Davis' results were in line with brokers' expectations and, thanks to recent cost cutting, the group managed to offset the effects of recession in its UK and continental markets. There should be more of that to come as, under new chief executive Peter Ventress, Davis is undertaking a strategic review - the results should be known later this autumn. The aim will be to focus its market strengths, such as on higher margin workwear and the UK healthcare operations.

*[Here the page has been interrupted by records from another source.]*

(** * proxy-server: the on-disk response cache of [main.go]

    A shallow embedding of the cache subsystem of the caching proxy
    ([ProxyCache] in [main.go]): key derivation, the gzip/JSON cache files,
    expiry, the eviction sweep and the request handler, together with the
    properties the specification states about them.

    Layout: the Go standard-library pieces the program calls come first
    (SHA-256 and hex are given in full, since keys are compared by value;
    gzip and encoding/json are an interface with their contract), then the
    file system and clock the program runs against, then the program itself,
    function by function, then the theorems. *)

From Stdlib Require Import ZArith NArith List String Ascii Bool Lia.
From Stdlib Require Import Strings.Byte Sorting.Sorted.
From stdpp Require Import gmap strings list fin_maps.

Import ListNotations.
Local Open Scope string_scope.
Local Open Scope list_scope.
Local Open Scope Z_scope.

(* ===================================================================== *)
(** * Bytes and strings *)
(* ===================================================================== *)

(** Go's [[]byte] is a [list byte]; a Go [string] is a [string] (a sequence of
    8-bit characters). *)

Definition byte_to_Z (b : byte) : Z := Z.of_N (Byte.to_N b).

(** [uint8(x)]: the low eight bits of [x]. *)
Definition byte_of_Z (x : Z) : byte :=
  match Byte.of_N (Z.to_N (x mod 256)) with
  | Some b => b
  | None => x00
  end.

Definition bytes_of_string (s : string) : list byte := list_byte_of_string s.

(* ===================================================================== *)
(** * crypto/sha256 *)
(* ===================================================================== *)

Module sha256.

(** [uint32] arithmetic: values are kept in [0, 2^32). *)
Definition u32 (x : Z) : Z := x mod 4294967296.

(** [bits.RotateLeft32(x, -n)], a rotation to the right by [n]. *)
Definition rotr (n x : Z) : Z :=
  Z.lor (Z.shiftr x n) (u32 (Z.shiftl x (32 - n))).

(** [^x] on a [uint32]. *)
Definition not32 (x : Z) : Z := 4294967295 - x.

Definition init : list Z :=
  [ 0x6A09E667; 0xBB67AE85; 0x3C6EF372; 0xA54FF53A;
    0x510E527F; 0x9B05688C; 0x1F83D9AB; 0x5BE0CD19 ].

Definition _K : list Z :=
  [ 0x428A2F98; 0x71374491; 0xB5C0FBCF; 0xE9B5DBA5;
    0x3956C25B; 0x59F111F1; 0x923F82A4; 0xAB1C5ED5;
    0xD807AA98; 0x12835B01; 0x243185BE; 0x550C7DC3;
    0x72BE5D74; 0x80DEB1FE; 0x9BDC06A7; 0xC19BF174;
    0xE49B69C1; 0xEFBE4786; 0x0FC19DC6; 0x240CA1CC;
    0x2DE92C6F; 0x4A7484AA; 0x5CB0A9DC; 0x76F988DA;
    0x983E5152; 0xA831C66D; 0xB00327C8; 0xBF597FC7;
    0xC6E00BF3; 0xD5A79147; 0x06CA6351; 0x14292967;
    0x27B70A85; 0x2E1B2138; 0x4D2C6DFC; 0x53380D13;
    0x650A7354; 0x766A0ABB; 0x81C2C92E; 0x92722C85;
    0xA2BFE8A1; 0xA81A664B; 0xC24B8B70; 0xC76C51A3;
    0xD192E819; 0xD6990624; 0xF40E3585; 0x106AA070;
    0x19A4C116; 0x1E376C08; 0x2748774C; 0x34B0BCB5;
    0x391C0CB3; 0x4ED8AA4A; 0x5B9CCA4F; 0x682E6FF3;
    0x748F82EE; 0x78A5636F; 0x84C87814; 0x8CC70208;
    0x90BEFFFA; 0xA4506CEB; 0xBEF9A3F7; 0xC67178F2 ].

(** The first loop of [blockGeneric]: sixteen big-endian words of a chunk. *)
Fixpoint words (p : list Z) : list Z :=
  match p with
  | b0 :: b1 :: b2 :: b3 :: rest =>
      Z.lor (Z.lor (Z.lor (Z.shiftl b0 24) (Z.shiftl b1 16)) (Z.shiftl b2 8)) b3
      :: words rest
  | _ => []
  end.

(** The second loop: [w[i]] for [i] from 16 to 63.  [rw] holds
    [w[i-1], w[i-2], ...] (latest first). *)
Definition next_w (rw : list Z) : Z :=
  let v1 := nth 1 rw 0 in
  let t1 := Z.lxor (Z.lxor (rotr 17 v1) (rotr 19 v1)) (Z.shiftr v1 10) in
  let v2 := nth 14 rw 0 in
  let t2 := Z.lxor (Z.lxor (rotr 7 v2) (rotr 18 v2)) (Z.shiftr v2 3) in
  u32 (t1 + nth 6 rw 0 + t2 + nth 15 rw 0).

Fixpoint extend (n : nat) (rw : list Z) : list Z :=
  match n with
  | O => rw
  | S n' => extend n' (next_w rw :: rw)
  end.

Definition schedule (chunk : list Z) : list Z :=
  rev (extend 48 (rev (words chunk))).

(** The eight working variables [a .. h]. *)
Record regs := Regs { ra : Z; rb : Z; rc : Z; rd : Z; re : Z; rf : Z; rg : Z; rh : Z }.

(** One iteration of the third loop. *)
Definition round (r : regs) (kw : Z * Z) : regs :=
  let '(Regs a b c d e f g h) := r in
  let t1 := u32 (h + Z.lxor (Z.lxor (rotr 6 e) (rotr 11 e)) (rotr 25 e)
                   + Z.lxor (Z.land e f) (Z.land (not32 e) g)
                   + fst kw + snd kw) in
  let t2 := u32 (Z.lxor (Z.lxor (rotr 2 a) (rotr 13 a)) (rotr 22 a)
                 + Z.lxor (Z.lxor (Z.land a b) (Z.land a c)) (Z.land b c)) in
  Regs (u32 (t1 + t2)) a b c (u32 (d + t1)) e f g.

Definition regs_of (hs : list Z) : regs :=
  Regs (nth 0 hs 0) (nth 1 hs 0) (nth 2 hs 0) (nth 3 hs 0)
       (nth 4 hs 0) (nth 5 hs 0) (nth 6 hs 0) (nth 7 hs 0).

(** The body of the outer loop of [blockGeneric] for one 64-byte chunk. *)
Definition block (hs : list Z) (chunk : list Z) : list Z :=
  let r0 := regs_of hs in
  let '(Regs a b c d e f g h) := fold_left round (combine _K (schedule chunk)) r0 in
  [ u32 (ra r0 + a); u32 (rb r0 + b); u32 (rc r0 + c); u32 (rd r0 + d);
    u32 (re r0 + e); u32 (rf r0 + f); u32 (rg r0 + g); u32 (rh r0 + h) ].

(** [for len(p) >= chunk { ...; p = p[chunk:] }]. *)
Fixpoint blocks (n : nat) (hs : list Z) (p : list Z) : list Z :=
  match n with
  | O => hs
  | S n' => blocks n' (block hs (firstn 64 p)) (skipn 64 p)
  end.

(** [putUint64] / [putUint32]: big-endian bytes of a number. *)
Fixpoint be_bytes (n : nat) (x : Z) : list Z :=
  match n with
  | O => []
  | S n' => Z.shiftr x (8 * Z.of_nat n') mod 256 :: be_bytes n' x
  end.

(** The padding written by [checkSum]: a [0x80] byte, zeros up to 56 modulo
    64, and the bit length as a 64-bit big-endian number. *)
Definition pad (len : Z) : list Z :=
  let r := len mod 64 in
  let zeros := if r <? 56 then 55 - r else 119 - r in
  128 :: repeat 0 (Z.to_nat zeros) ++ be_bytes 8 (len * 8).

(** [sha256.Sum256]: the thirty-two bytes of the digest. *)
Definition sum (msg : list byte) : list byte :=
  let p := map byte_to_Z msg in
  let padded := p ++ pad (Z.of_nat (length p)) in
  let hs := blocks (length padded / 64) init padded in
  map byte_of_Z (flat_map (be_bytes 4) hs).

(** The [hash.Hash] object returned by [sha256.New]: the bytes written so
    far.  [Write] appends, [Sum(nil)] hashes what was written. *)
Definition digest := list byte.
Definition New : digest := [].
Definition WriteString (h : digest) (s : string) : digest := h ++ bytes_of_string s.
Definition Sum (h : digest) (b : list byte) : list byte := b ++ sum h.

Meanwhile the trading picture is mixed – reflecting the pattern of recession and recovery, with the Nordic region seeing the fastest upturn, though Denmark is lagging. The other European countries, however, have yet to see much upturn, with the German healthcare market proving to be especially competitive. Ireland was also badly hit, and UK workwear remains challenging. But the UK hotel linens business is benefiting from a pick-up in the hotel trade and cost efficiencies, while healthcare linen side had continued to perform well, too. But the recent start-up business, decontamination, is taking longer to come into profit than expected.
Broker JP Morgan Cazenove expects adjusted full-year pre-tax profits of £92m, giving adjusted EPS of 39.41p (2009: £92m/39.4p).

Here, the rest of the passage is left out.